• [Data provided]:
(** C10.  The policy filter judges an item that lacks a field as if the
    field held its default: [quality_score] 0.8, [user_rating] 5.0,
    [review_status] ['pending'].  It keeps exactly the items of its input
    that pass every check with these defaults in place; it rejects an item
    for low quality exactly when the quality, or 0.8 for an item without
    one, is below the threshold, and an item whose rating, or 5.0 for an
    item without one, is below the threshold is rejected.  So under the
    default rules an item without [quality_score] and [user_rating] is
    rejected for neither of the two and, approved and without publish
    time, is kept; and an item without [review_status] is filtered out
    whenever review is required. *)
Theorem missing_fields_use_defaults :
  (forall svc now results c,
     c ∈ _apply_business_rules svc now results
     <-> c ∈ results /\ passes_rules (business_rules svc) now c)
  /\ (forall rules now c,
        rejection rules now c = Some "low_quality"%string
        <-> default 0.8 (quality_score c)
            < default 0.6 (min_content_quality_score rules))
  /\ (forall rules now c,
        (rejection rules now c = Some "low_rating"%string ->
         default 5.0 (user_rating c) < default 3.0 (min_user_rating rules))
        /\ (default 5.0 (user_rating c) < default 3.0 (min_user_rating rules)
            -> rejection rules now c <> None))
  /\ (forall rules now c,
        quality_score c = None ->
        rejection rules now c
        = rejection rules now (with_quality_score c (Some 0.8)))
  /\ (forall rules now c,
        user_rating c = None ->
        rejection rules now c
        = rejection rules now (with_user_rating c (Some 5.0)))
  /\ (forall rules now c,
        review_status c = None ->
        rejection rules now c
        = rejection rules now (with_review_status c (Some "pending"%string)))
  /\ (forall now c,
        quality_score c = None -> user_rating c = None ->
        rejection default_business_rules now c <> Some "low_quality"%string
        /\ rejection default_business_rules now c <> Some "low_rating"%string)
  /\ (forall svc now results c,
        business_rules svc = default_business_rules ->
        c ∈ results ->
        quality_score c = None -> user_rating c = None ->
        review_status c = Some "approved"%string -> publish_time c = None ->
        c ∈ _apply_business_rules svc now results)
  /\ (forall svc now results c,
        default true (require_content_review (business_rules svc)) = true ->
        review_status c = None ->
        c ∉ _apply_business_rules svc now results).
Proof.
  assert (Hkept : forall svc now results c,
            c ∈ _apply_business_rules svc now results
            <-> c ∈ results /\ passes_rules (business_rules svc) now c).
  { intros svc now results c. unfold _apply_business_rules.
    rewrite list_elem_of_filter, rejection_None_iff. tauto. }
  split; [exact Hkept|].
  split; [exact rejection_low_quality_iff|].
  split.
  { intros rules now c. split; [apply rejection_low_rating|].
    intros Hlow Hnone. apply rejection_None_iff in Hnone.
    destruct Hnone as (_ & _ & _ & _ & Hr & _). by apply Qlt_not_le in Hlow. }
  split; [|split; [|split; [|split; [|split]]]].
  - intros rules now c Hq. unfold rejection. by rewrite Hq.
  - intros rules now c Hr. unfold rejection. by rewrite Hr.
  - intros rules now c Hs. unfold rejection. by rewrite Hs.
  - intros now c Hq Hr. split.
    + rewrite rejection_low_quality_iff, Hq. by vm_compute.
    + intros Hlow. apply rejection_low_rating in Hlow.
      rewrite Hr in Hlow. by vm_compute in Hlow.
  - intros svc now results c Hrules Hin Hq Hr Hs Hp.
    apply Hkept. split; [done|].
    unfold passes_rules. rewrite Hrules, Hq, Hr, Hs, Hp.
    repeat split; by vm_compute.
  - intros svc now results c Hreq Hs Hin.
    apply Hkept in Hin as [_ (_ & _ & _ & _ & _ & Hrev)].
    specialize (Hrev Hreq). by rewrite Hs in Hrev.
Qed.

• [Requirement]: Copy out every line of the data that includes the word "split".

• [Task output]:
  split; [exact Hkept|].
  split; [exact rejection_low_quality_iff|].
  split.
  { intros rules now c. split; [apply rejection_low_rating|].
  split; [|split; [|split; [|split; [|split]]]].
  - intros now c Hq Hr. split.
    apply Hkept. split; [done|].
    repeat split; by vm_compute.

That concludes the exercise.